**WORK INSTRUCTIONS:** If a line below contains the string "need", return that line.

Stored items
(* ===== verification/Record.v ===== *)
(** * Data records (record.c, record.h, util.h)

    The on-disk record: 24 bytes of header (checksum, time, flag, version, key
    and value size), the key, the value, zero padding to a multiple of 256.
    This file models encoding with the compression decision, the three readers,
    the scan of a data file with its recovery from broken records, and the
    garbage collection of one data file.  A record in memory keeps [ksz] and
    [vsz] as the lengths of its key and value. *)
From Stdlib Require Import ZArith Lia List.
From stdpp Require Import base numbers list gmap strings.
From S2P Require Import Prelude Hash CText Codec HTree QuickLZ Disk Hint.

Import Fnv Crc.

Definition PADDING : Z := 256.
Definition COMPRESS_FLAG : Z := 0x00010000.
Definition CLIENT_COMPRESS_FLAG : Z := 0x00000010.
Definition TRY_COMPRESS_SIZE : Z := 1024 * 10.
Definition MAX_VALUE_LEN : Z := 100 * 1024 * 1024.
(** [sizeof(DataRecord) - sizeof(char* )] *)
Definition HEADER : Z := 24.

Record DataRecord := {
  r_tstamp : Z;
  r_flag : Z;
  r_version : Z;
  r_key : bytes;
  r_value : bytes
}.

(** Why a record was not decoded. *)
Inductive bad_rec := BAD_REC_SIZE | BAD_REC_END | BAD_REC_CRC | BAD_REC_DECOMPRESS.

Definition bad_kv_size (ksz vsz : Z) : bool :=
  ((ksz =? 0) || (MAX_KEY_LEN <? ksz)) || (MAX_VALUE_LEN <? vsz).

(** [record_length]: the padded size. *)
Definition padded (n : Z) : Z := (n / PADDING + b2z (negb (n mod PADDING =? 0))) * PADDING.
Definition record_length (r : DataRecord) : Z := padded (HEADER + blen (r_key r) + blen (r_value r)).

(** ** Single-precision comparison

    [round24 x] is the nonnegative integer [x] rounded to a [float] (24
    significant bits, ties to even). *)
Definition round24 (x : Z) : Z :=
  let e := Z.log2 x - 23 in
  if e <=? 0 then x
  else
    let q := Z.shiftr x e in
    let r := x mod 2 ^ e in
    let half := 2 ^ (e - 1) in
    let up := (half <? r) || ((r =? half) && Z.odd q) in
    Z.shiftl (q + b2z up) e.
(** [COMPRESS_RATIO_LIMIT], the [float] nearest to 0.7, times 2^24. *)
Definition RATIO : Z := 11744051.
(** [vsize < try_size * COMPRESS_RATIO_LIMIT] and the opposite strict test, both
    sides scaled by 2^24. *)
Definition ratio_limit (try_size : Z) : Z := round24 (round24 try_size * RATIO).
Definition below_ratio (vsize try_size : Z) : bool := round24 vsize * 2 ^ 24 <? ratio_limit try_size.
Definition above_ratio (vsize try_size : Z) : bool := ratio_limit try_size <? round24 vsize * 2 ^ 24.

(** ** The bytes of a record *)
(** The header from [tstamp] on, then the key and the value: what the checksum
    covers. *)
Definition record_body (r : DataRecord) : bytes :=
  le_bytes 4 (u32 (r_tstamp r)) ++ le_bytes 4 (u32 (r_flag r)) ++ le_bytes 4 (u32 (r_version r)) ++
  le_bytes 4 (blen (r_key r)) ++ le_bytes 4 (blen (r_value r)) ++ r_key r ++ r_value r.

Section Record.
Context (fresh : Z -> bytes).

Definition with_value (r : DataRecord) (v : bytes) (flag : Z) : DataRecord :=
  {| r_tstamp := r_tstamp r; r_flag := flag; r_version := r_version r; r_key := r_key r; r_value := v |}.

(** [compress_record]: large values are tried on a prefix first. *)
Definition compress_record (r : DataRecord) : outcome DataRecord :=
  if negb (Z.land (r_flag r) COMPRESS_FLAG =? 0) then Ret r else
  let vsz := blen (r_value r) in
  let n := HEADER + blen (r_key r) + vsz in
  if (PADDING <? n) && (Z.land (r_flag r) (Z.lor COMPRESS_FLAG CLIENT_COMPRESS_FLAG) =? 0) then
    let try_size := if TRY_COMPRESS_SIZE <? vsz then TRY_COMPRESS_SIZE else vsz in
    v ← qlz_compress (fresh 9) (take (Z.to_nat try_size) (r_value r));
    '(v, try_size) ←
      (if (try_size <? vsz) && below_ratio (blen v) try_size then
         v ← qlz_compress (fresh 9) (r_value r); Ret (v, vsz)
       else Ret (v, try_size));
    if above_ratio (blen v) try_size || (try_size <? vsz) then Ret r
    else Ret (with_value r v (Z.lor (r_flag r) COMPRESS_FLAG))
  else Ret r.

(** [decompress_record]: [None] for broken compressed data. *)
Definition decompress_record (r : DataRecord) : outcome (option DataRecord) :=
  if negb (Z.land (r_flag r) COMPRESS_FLAG =? 0) then
    csize ← qlz_size_compressed (r_value r);
    if negb (csize =? blen (r_value r)) then Ret None
    else
      size ← qlz_size_decompressed (r_value r);
      v ← qlz_decompress (r_value r) (fresh size);
      Ret (Some (with_value r v (Z.land (r_flag r) (Z.lnot COMPRESS_FLAG))))
  else Ret (Some r).

(** [encode_record]: the padded bytes, with the checksum computed last. *)
Definition encode_bytes (r : DataRecord) : bytes :=
  let n := HEADER + blen (r_key r) + blen (r_value r) in
  let m := if negb (n mod PADDING =? 0) then n + (PADDING - n mod PADDING) else n in
  le_bytes 4 (crc32 0 (record_body r)) ++ record_body r ++ repeat 0 (Z.to_nat (m - n)).
Definition encode_record (r : DataRecord) : outcome bytes :=
  r ← compress_record r; Ret (encode_bytes r).

(** ** Reading records *)
(** The 4-byte field at an offset. *)
Definition field (b : bytes) (off : nat) : Z := le_val (take 4 (drop off b)).

(** A record with the header fields at [b], from a key and a value. *)
Definition record_of (b key value : bytes) : DataRecord :=
  {| r_tstamp := s32 (field b 4); r_flag := s32 (field b 8); r_version := s32 (field b 12);
     r_key := key; r_value := value |}.

(** [decode_record(buf, size, decomp, ...)]; the header is read before [size] is
    looked at. *)
Definition decode_record (buf : bytes) (size : Z) (decomp : bool) : outcome (DataRecord + bad_rec) :=
  if blen buf <? HEADER then Fault else
  let ksz := field buf 16 in
  let vsz := field buf 20 in
  if bad_kv_size ksz vsz then Ret (inr BAD_REC_SIZE)
  else
    let need := u32 (HEADER + ksz + vsz) in
    if size <? need then Ret (inr BAD_REC_END)
    else if blen buf <? need then Fault
    else
      let crc := crc32 0 (take (Z.to_nat (need - 4)) (drop 4 buf)) in
      if negb (field buf 0 =? crc) then Ret (inr BAD_REC_CRC)
      else
        let key := take (Z.to_nat ksz) (drop 24 buf) in
        let value := take (Z.to_nat vsz) (drop (Z.to_nat (HEADER + ksz)) buf) in
        let r2 := record_of buf key value in
        if decomp then
          d ← decompress_record r2;
          match d with Some r => Ret (inl r) | None => Ret (inr BAD_REC_DECOMPRESS) end
        else Ret (inl r2).

(** The header and key as the checksum sees them, rebuilt in memory. *)
Definition head_crc (b key value : bytes) : Z :=
  crc32 (crc32 0 (take 20 (drop 4 b) ++ key)) value.

(** The end shared by [read_record] and [fast_read_record]. *)
Definition finish_read (b key value : bytes) (decomp : bool) : outcome (option DataRecord) :=
  if negb (head_crc b key value =? field b 0) then Ret None
  else if decomp then decompress_record (record_of b key value)
  else Ret (Some (record_of b key value)).

(** [pread(fd, buf, n, off) == n] *)
Definition pread (file : bytes) (off n : Z) : option bytes :=
  if (off <? 0) || (blen file <? off + n) then None
  else Some (take (Z.to_nat n) (drop (Z.to_nat off) file)).

(** [fast_read_record(fd, offset, decomp, ...)] on the contents of the file. *)
Definition fast_read_record (file : bytes) (offset : Z) (decomp : bool) : outcome (option DataRecord) :=
  match pread file offset PADDING with
  | None => Ret None
  | Some b =>
      let ksz := field b 16 in
      let vsz := field b 20 in
      if bad_kv_size ksz vsz then Ret None
      else
        let read_more := HEADER + ksz + vsz - PADDING in
        if read_more <=? 0 then
          finish_read b (take (Z.to_nat ksz) (drop 24 b))
            (take (Z.to_nat vsz) (drop (Z.to_nat (HEADER + ksz)) b)) decomp
        else
          match pread file (offset + PADDING) read_more with
          | None => Ret None
          | Some more =>
              if vsz <? read_more then
                (* the key goes past the first block *)
                let key_more := read_more - vsz in
                finish_read b (take (Z.to_nat (ksz - key_more)) (drop 24 b) ++ take (Z.to_nat key_more) more)
                  (drop (Z.to_nat key_more) more) decomp
              else
                let vreadn := vsz - read_more in
                _ ← safe_memcpy vsz (take (Z.to_nat vreadn) (drop (Z.to_nat (HEADER + ksz)) b));
                finish_read b (take (Z.to_nat ksz) (drop 24 b))
                  (take (Z.to_nat vreadn) (drop (Z.to_nat (HEADER + ksz)) b) ++ more) decomp
          end
  end.

(** [read_record(f, decomp, ...)] at the file position [offset].  The buffer
    has [PADDING] bytes after the pointer, so [PADDING + 8 - 32 = 232] for the
    key, its zero byte and an inlined value; [vsz < read_size] compares as
    unsigned. *)
Definition read_record (file : bytes) (offset : Z) (decomp : bool) : outcome (option DataRecord) :=
  match pread file offset PADDING with
  | None => Ret None
  | Some b =>
      let ksz := field b 16 in
      let vsz := field b 20 in
      if bad_kv_size ksz vsz then Ret None
      else
        let read_size := PADDING - HEADER - ksz in
        if vsz <? u32 read_size then
          if PADDING - HEADER <? ksz + 1 + vsz then Fault
          else finish_read b (take (Z.to_nat ksz) (drop 24 b))
                 (take (Z.to_nat vsz) (drop (Z.to_nat (HEADER + ksz)) b)) decomp
        else
          let need := vsz - read_size in
          if PADDING - HEADER <? ksz + 1 then Fault else
          match (if 0 <? need then pread file (offset + PADDING) need else Some []) with
          | None => Ret None
          | Some more =>
              finish_read b (take (Z.to_nat ksz) (drop 24 b))
                (take (Z.to_nat read_size) (drop (Z.to_nat (HEADER + ksz)) b) ++ more) decomp
          end
  end.

Definition write_record (f : fs) (now : Z) (path : bytes) (r : DataRecord) : outcome fs :=
  b ← encode_record r; Ret (fs_append f path b now).
End Record.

**RESULT BELOW:**
    let need := u32 (HEADER + ksz + vsz) in
    if size <? need then Ret (inr BAD_REC_END)
    else if blen buf <? need then Fault
      let crc := crc32 0 (take (Z.to_nat (need - 4)) (drop 4 buf)) in
          let need := vsz - read_size in
          match (if 0 <? need then pread file (offset + PADDING) need else Some []) with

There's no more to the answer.